Holy cow, this is wrong in so many ways. 8 lines of this mess, for what? To cache a single database lookup (the ->find_by_name call), in a single object, if it happens to be looking for the same name as last time. If caching was actually wanted, it should have been addressed in the ->find_by_name call, which could do the caching more generally, and which has some hope of knowing something about when the cache entries should be expired. Even stipulating that caching was wanted and for some reason should have been put here, why such an elaborate mechanism, all to cache just the last lookup? It could have been:

    $emailclass = $self->emailclass_for_name($args->{emailclass_name});
    ...

    sub emailclass_for_name {
      my ($self, $name) = @_;
      $self->{emailclass}{$name} //=
        $self->schema->resultset('EmailClass')->find_by_name($name);
      return $self->{emailclass}{$name};
    }   

I was able to do a bit better than this, and replaced the code with:

    $emailclass = $self->schema->resultset('EmailClass')
          ->find_by_name($args->{emailclass_name});

My first thought was that the original caching code had been written by a very inexperienced programmer, someone who with more maturity might learn to do their job with less wasted effort. I was wrong; it had been written by a senior developer, someone who with more maturity might learn to do their job with less wasted effort.

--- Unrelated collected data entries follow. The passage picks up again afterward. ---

(* ===== verification/PolicyParse.v ===== *)
(** * Policy documents: [authorization/policy/parse.go] and [ambiguity.go]

    The normalization of decoded rules against a registry, and the check that
    two request rules with different grant policies never overlap.  Decoding
    the document's bytes into raw rules is [encoding/json]'s and is an argument
    of [Parse]; the repository's own [UnmarshalJSON] methods are modelled on
    decoded JSON values.  A sample policy follows. *)

From S2P Require Export PolicyDecide.
From Stdlib Require Import Ascii.

Local Open Scope Z_scope.

Definition defaultGrantMinutes : Z := 5.
Definition defaultMaxGrantMinutes : Z := 60.
Definition defaultRequestTTL : Z := 5.

(** ** Raw documents *)

(** [rawGrantPolicy]; the mode text [""] is [GrantModeOther EmptyString]. *)
Record rawGrantPolicy : Type := MkRawGrantPolicy {
  rgp_Mode : GrantMode;
  rgp_DefaultMinutes : Z;
  rgp_MaxMinutes : Z;
  rgp_RequestTTLMinutes : Z;
  rgp_DefaultMaxUses : OptionalLimit;
  rgp_MaxUses : OptionalLimit
}.

(** [rawRule] *)
Record rawRule : Type := MkRawRule {
  raw_ID : string;
  raw_Effect : Effect;
  raw_Clients : list string;
  raw_Operations : list string;
  raw_Targets : list TargetMatcher;
  raw_Attrs : StringListMap;
  raw_CredentialUses : list CredentialUse;
  raw_GrantPolicy : option rawGrantPolicy;
  raw_Description : string
}.

(** A decoded JSON value; the members of an object in document order. *)
Inductive json : Type :=
| JNull
| JBool (b : bool)
| JNumber (text : string)
| JString (s : string)
| JArray (items : list json)
| JObject (members : list (string * json)).

Definition json_error : error := ErrorExternal "encoding/json".

(** [json.Unmarshal] into a [string]: null leaves the zero value. *)
Definition unmarshal_string (j : json) : result error string :=
  match j with
  | JString s => Ok s
  | JNull => Ok EmptyString
  | _ => Err json_error
  end.

Definition decodePatternList (j : json) : result error (list string) :=
  match unmarshal_string j with
  | Ok single => Ok [single]
  | Err _ =>
    many ← match j with
           | JArray items => collect unmarshal_string items
           | _ => Err json_error
           end;
    refuse (Nat.eqb (length many) 0) (errorf "must not be empty" []) ;;;
    Ok many
  end.

(** [json.Unmarshal] into a [map[string]json.RawMessage]: the last member wins. *)
Definition unmarshal_members (j : json) : result error (gmap string json) :=
  match j with
  | JNull => Ok ∅
  | JObject members => Ok (foldl (λ m '(k, v), <[k := v]> m) ∅ members)
  | _ => Err json_error
  end.

Section unmarshal.
Context {R : MapRange}.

The tragedy did not end there. Two years after the original code was written a more junior programmer duplicated the same unnecessary code elsewhere in the same module, saying:

I figured they must have had a reason to do it that way…

Thus is the iniquity of the fathers visited on the children.

In a nearby piece of code, an object A, on the first call to a certain method, constructed object B and cached it:

  B->new(
    base_path => ...
    schema    => $self->schema,
    retry     => ...,
  );

Then on subsequent calls, it reused B from the cache.

But the cache was shared among many instances of A, not all of which had the same ->schema member. So some of those instances of A would ask B a question and get the answer from the wrong database. A co-worker spent hours and hours in the middle of the night last month tracking this down. Again, the cache was not only broken but completely unnecesary. What was being saved? A single object construction, probably a few hundred bytes and a few hundred microseconds at most. And again, the code was perpetrated by a senior developer who should have known better. My co-worker replaced 13 lines of broken code with four that worked.

Brendan Gregg is unusually clever, and an exceptional case. Most programmers are not Brendan Gregg, and should take Jackson's advice and stop trying to be so clever all the time.